### Prompt
Among the records below, find each line that includes the string "Hidx" and copy it.

· · · · · · ·

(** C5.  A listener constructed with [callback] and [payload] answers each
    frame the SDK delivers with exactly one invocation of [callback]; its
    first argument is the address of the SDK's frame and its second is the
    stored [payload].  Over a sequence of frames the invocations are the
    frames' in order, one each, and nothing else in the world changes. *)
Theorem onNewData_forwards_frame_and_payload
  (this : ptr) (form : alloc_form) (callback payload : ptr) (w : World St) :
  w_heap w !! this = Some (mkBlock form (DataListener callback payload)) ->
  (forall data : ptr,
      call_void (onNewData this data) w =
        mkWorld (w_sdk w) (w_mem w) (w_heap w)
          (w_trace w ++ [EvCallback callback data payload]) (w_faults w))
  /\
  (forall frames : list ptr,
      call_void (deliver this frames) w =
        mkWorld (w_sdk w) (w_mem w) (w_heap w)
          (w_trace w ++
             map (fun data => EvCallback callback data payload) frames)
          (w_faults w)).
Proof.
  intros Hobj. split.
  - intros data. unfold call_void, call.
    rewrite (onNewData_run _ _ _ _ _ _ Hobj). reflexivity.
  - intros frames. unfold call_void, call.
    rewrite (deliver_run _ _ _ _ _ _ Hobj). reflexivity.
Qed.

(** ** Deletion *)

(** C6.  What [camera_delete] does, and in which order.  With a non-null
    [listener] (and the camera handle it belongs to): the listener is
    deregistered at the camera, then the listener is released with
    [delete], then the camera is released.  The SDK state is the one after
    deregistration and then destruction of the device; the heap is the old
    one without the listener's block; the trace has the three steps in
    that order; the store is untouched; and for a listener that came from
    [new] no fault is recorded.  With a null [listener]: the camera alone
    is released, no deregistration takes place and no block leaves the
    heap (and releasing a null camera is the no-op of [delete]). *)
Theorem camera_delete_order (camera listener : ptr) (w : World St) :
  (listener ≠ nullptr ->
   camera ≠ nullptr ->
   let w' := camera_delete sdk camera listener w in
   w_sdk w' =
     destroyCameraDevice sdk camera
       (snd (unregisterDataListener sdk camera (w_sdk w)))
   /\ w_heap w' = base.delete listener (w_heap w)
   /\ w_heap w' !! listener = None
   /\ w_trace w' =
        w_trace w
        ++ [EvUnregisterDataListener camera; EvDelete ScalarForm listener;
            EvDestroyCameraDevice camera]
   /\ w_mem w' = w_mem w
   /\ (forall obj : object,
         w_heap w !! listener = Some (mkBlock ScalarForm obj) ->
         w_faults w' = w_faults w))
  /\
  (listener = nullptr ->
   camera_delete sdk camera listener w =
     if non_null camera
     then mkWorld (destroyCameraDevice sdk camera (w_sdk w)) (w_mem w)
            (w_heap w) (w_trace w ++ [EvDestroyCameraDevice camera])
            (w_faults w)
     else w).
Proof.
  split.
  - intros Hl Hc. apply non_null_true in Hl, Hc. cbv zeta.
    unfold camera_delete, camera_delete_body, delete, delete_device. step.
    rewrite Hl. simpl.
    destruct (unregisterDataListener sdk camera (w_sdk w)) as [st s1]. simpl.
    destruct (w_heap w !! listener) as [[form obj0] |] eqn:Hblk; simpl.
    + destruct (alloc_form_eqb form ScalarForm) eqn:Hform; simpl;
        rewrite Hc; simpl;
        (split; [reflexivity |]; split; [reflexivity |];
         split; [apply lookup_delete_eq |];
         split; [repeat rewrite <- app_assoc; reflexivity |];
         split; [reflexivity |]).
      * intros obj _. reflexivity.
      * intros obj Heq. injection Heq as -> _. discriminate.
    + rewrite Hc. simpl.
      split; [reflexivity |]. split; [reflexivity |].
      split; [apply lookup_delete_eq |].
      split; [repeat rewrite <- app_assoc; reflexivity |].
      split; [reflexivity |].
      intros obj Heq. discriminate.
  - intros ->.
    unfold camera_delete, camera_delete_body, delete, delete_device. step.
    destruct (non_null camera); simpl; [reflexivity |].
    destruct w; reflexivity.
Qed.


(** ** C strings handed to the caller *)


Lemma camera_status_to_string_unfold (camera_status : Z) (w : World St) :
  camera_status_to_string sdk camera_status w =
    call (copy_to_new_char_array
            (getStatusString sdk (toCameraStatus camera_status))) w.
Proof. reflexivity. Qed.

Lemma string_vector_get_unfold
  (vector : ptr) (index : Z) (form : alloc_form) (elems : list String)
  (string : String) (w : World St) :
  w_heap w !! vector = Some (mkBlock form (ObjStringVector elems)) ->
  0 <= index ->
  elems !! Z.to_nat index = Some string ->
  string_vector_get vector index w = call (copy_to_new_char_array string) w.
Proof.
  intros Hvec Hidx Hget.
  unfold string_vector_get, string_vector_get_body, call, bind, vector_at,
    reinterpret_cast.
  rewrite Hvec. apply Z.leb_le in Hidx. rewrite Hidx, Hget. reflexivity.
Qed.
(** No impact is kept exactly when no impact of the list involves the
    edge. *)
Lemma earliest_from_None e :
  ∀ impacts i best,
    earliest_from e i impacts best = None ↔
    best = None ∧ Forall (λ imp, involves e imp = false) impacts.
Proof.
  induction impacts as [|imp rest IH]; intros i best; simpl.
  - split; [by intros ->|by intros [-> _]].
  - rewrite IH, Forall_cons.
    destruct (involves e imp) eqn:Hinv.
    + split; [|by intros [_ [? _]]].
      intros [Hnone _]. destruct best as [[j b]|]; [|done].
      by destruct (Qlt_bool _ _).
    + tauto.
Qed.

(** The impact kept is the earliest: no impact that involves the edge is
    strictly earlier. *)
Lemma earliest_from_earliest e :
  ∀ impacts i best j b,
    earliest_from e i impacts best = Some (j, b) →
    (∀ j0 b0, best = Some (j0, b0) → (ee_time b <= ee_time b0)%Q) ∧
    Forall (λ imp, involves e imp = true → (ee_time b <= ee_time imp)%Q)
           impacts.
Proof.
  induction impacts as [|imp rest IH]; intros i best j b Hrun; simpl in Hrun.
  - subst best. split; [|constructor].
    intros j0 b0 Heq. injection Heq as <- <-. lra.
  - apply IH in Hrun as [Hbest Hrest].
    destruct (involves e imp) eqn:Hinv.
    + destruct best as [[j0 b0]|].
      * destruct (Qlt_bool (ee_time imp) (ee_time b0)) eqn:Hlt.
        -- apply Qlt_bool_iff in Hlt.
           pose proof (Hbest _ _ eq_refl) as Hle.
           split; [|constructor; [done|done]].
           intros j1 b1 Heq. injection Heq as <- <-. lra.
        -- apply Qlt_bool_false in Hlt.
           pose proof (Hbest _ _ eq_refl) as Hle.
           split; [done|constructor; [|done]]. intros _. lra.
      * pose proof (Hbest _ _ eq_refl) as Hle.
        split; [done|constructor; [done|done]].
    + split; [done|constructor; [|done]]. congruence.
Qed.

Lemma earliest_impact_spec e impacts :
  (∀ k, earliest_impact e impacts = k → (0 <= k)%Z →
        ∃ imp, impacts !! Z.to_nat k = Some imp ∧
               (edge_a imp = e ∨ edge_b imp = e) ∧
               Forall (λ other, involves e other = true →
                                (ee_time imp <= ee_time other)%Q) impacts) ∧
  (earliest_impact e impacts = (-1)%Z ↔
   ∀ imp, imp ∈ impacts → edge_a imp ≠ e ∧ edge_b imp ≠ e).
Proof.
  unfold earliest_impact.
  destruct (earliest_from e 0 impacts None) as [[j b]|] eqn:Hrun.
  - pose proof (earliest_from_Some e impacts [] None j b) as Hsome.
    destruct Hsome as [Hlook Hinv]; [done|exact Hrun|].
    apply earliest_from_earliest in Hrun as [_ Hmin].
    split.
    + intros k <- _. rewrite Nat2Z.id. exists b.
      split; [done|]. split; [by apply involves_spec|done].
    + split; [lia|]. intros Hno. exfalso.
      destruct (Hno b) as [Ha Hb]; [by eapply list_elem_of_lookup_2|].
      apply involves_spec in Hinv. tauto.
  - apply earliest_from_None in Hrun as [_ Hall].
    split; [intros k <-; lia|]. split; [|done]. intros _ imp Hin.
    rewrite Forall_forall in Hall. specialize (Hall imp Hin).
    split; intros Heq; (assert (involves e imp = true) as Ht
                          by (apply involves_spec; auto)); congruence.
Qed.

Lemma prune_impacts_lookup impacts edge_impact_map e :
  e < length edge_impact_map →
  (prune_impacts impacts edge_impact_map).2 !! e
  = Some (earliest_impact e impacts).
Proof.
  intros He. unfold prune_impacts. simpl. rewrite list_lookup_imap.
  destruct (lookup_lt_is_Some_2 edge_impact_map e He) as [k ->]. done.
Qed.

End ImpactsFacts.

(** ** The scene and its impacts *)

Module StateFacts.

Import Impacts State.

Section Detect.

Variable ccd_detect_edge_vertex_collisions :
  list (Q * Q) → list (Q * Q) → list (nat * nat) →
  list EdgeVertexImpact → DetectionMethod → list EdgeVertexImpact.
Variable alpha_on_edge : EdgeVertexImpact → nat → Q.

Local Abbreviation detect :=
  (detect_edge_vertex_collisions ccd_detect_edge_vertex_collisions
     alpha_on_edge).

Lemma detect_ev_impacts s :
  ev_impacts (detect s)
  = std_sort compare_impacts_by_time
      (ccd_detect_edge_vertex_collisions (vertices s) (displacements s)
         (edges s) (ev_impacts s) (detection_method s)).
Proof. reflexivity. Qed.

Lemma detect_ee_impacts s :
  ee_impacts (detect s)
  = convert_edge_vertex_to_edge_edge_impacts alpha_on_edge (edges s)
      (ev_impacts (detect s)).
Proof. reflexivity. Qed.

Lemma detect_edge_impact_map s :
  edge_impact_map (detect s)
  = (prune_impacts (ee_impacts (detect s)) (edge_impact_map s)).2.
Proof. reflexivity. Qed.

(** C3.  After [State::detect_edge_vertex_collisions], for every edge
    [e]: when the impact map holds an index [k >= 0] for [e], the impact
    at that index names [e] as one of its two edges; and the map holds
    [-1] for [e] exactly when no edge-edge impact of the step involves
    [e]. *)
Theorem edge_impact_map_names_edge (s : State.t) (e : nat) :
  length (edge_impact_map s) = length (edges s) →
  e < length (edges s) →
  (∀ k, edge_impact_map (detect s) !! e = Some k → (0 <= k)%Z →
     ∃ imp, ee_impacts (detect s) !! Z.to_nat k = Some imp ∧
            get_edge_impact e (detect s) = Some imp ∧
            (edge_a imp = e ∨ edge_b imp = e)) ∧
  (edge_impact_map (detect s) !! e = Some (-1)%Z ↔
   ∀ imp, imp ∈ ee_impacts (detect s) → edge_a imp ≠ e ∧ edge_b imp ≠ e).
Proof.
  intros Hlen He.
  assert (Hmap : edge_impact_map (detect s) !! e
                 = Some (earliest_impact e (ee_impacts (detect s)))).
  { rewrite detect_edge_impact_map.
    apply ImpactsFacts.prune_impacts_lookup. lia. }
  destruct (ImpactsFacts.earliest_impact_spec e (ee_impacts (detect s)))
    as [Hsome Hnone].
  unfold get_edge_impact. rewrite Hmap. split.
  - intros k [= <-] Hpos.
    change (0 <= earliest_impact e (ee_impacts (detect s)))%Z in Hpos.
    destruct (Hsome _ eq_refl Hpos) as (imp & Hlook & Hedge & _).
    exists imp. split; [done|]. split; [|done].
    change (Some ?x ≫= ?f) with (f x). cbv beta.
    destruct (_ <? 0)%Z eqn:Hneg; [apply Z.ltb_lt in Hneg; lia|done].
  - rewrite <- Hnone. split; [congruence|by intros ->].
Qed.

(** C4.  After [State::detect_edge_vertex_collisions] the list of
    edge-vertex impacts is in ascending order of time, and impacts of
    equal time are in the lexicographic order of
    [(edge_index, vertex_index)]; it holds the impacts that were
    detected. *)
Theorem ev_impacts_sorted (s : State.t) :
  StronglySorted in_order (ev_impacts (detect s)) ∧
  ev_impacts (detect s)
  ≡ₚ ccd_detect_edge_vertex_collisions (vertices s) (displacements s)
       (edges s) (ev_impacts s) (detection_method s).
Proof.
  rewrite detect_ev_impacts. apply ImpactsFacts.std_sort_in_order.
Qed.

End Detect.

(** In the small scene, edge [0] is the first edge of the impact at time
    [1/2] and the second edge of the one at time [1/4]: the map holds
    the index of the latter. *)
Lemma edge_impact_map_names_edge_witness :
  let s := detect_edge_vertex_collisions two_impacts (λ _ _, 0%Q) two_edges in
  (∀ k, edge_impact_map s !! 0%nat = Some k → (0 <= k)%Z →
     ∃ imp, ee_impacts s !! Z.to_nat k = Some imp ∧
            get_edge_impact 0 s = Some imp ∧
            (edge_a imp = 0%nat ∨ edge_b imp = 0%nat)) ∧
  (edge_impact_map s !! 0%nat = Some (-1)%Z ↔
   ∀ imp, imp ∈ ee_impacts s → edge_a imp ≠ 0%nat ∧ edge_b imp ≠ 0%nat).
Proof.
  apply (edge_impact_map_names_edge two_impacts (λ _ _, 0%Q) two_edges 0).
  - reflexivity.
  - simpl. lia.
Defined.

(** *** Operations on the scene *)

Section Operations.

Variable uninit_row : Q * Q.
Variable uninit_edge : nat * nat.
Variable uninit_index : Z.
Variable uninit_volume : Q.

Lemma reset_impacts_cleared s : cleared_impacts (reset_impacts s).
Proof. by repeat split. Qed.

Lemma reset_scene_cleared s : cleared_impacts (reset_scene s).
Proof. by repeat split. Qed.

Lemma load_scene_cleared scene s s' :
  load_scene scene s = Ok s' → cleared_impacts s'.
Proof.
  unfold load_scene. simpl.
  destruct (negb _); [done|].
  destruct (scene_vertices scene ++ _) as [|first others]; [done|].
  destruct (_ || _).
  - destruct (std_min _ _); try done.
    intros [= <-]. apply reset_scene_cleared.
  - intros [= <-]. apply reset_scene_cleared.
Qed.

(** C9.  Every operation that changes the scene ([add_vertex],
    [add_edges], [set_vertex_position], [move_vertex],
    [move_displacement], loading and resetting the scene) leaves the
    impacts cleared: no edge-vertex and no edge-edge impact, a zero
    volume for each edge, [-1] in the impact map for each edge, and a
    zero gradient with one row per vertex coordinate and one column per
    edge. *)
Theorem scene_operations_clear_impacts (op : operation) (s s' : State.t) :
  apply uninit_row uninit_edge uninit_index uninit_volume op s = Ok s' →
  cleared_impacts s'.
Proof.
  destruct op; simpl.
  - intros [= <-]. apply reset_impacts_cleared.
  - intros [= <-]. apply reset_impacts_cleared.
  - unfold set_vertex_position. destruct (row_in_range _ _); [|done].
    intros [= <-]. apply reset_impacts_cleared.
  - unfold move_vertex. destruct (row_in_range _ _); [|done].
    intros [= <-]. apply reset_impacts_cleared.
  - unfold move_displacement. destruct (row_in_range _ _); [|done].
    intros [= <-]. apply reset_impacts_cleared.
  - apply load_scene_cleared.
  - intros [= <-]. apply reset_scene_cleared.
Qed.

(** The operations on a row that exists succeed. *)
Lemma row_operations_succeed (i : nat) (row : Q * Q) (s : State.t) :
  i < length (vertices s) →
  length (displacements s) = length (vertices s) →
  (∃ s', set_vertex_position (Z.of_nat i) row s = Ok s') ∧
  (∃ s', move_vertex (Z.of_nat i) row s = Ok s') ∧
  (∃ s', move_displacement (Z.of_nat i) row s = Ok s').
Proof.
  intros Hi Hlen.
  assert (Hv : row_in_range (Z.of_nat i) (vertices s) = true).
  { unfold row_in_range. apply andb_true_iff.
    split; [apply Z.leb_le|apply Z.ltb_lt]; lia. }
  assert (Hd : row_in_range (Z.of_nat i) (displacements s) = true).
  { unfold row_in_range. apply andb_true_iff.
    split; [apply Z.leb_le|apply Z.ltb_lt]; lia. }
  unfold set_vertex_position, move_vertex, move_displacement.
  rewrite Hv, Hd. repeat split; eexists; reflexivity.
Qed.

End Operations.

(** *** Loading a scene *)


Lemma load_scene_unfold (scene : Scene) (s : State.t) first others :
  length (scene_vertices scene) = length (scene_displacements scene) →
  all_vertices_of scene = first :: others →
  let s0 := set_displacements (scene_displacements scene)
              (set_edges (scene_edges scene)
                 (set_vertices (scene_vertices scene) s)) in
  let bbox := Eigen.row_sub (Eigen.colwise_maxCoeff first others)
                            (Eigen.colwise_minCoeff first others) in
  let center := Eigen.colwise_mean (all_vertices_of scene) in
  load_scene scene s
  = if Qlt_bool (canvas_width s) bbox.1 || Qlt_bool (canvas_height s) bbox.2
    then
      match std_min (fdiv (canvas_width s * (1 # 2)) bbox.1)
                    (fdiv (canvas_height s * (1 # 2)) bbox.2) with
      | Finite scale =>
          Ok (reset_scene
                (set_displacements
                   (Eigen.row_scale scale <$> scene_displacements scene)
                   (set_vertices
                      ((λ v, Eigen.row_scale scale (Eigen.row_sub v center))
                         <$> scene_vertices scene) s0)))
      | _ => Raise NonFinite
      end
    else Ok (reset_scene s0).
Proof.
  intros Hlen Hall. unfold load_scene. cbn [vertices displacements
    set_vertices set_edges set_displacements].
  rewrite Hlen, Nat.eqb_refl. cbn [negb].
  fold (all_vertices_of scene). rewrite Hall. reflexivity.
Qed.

· · · · · · ·

### Exercise answer
  intros Hvec Hidx Hget.
  rewrite Hvec. apply Z.leb_le in Hidx. rewrite Hidx, Hget. reflexivity.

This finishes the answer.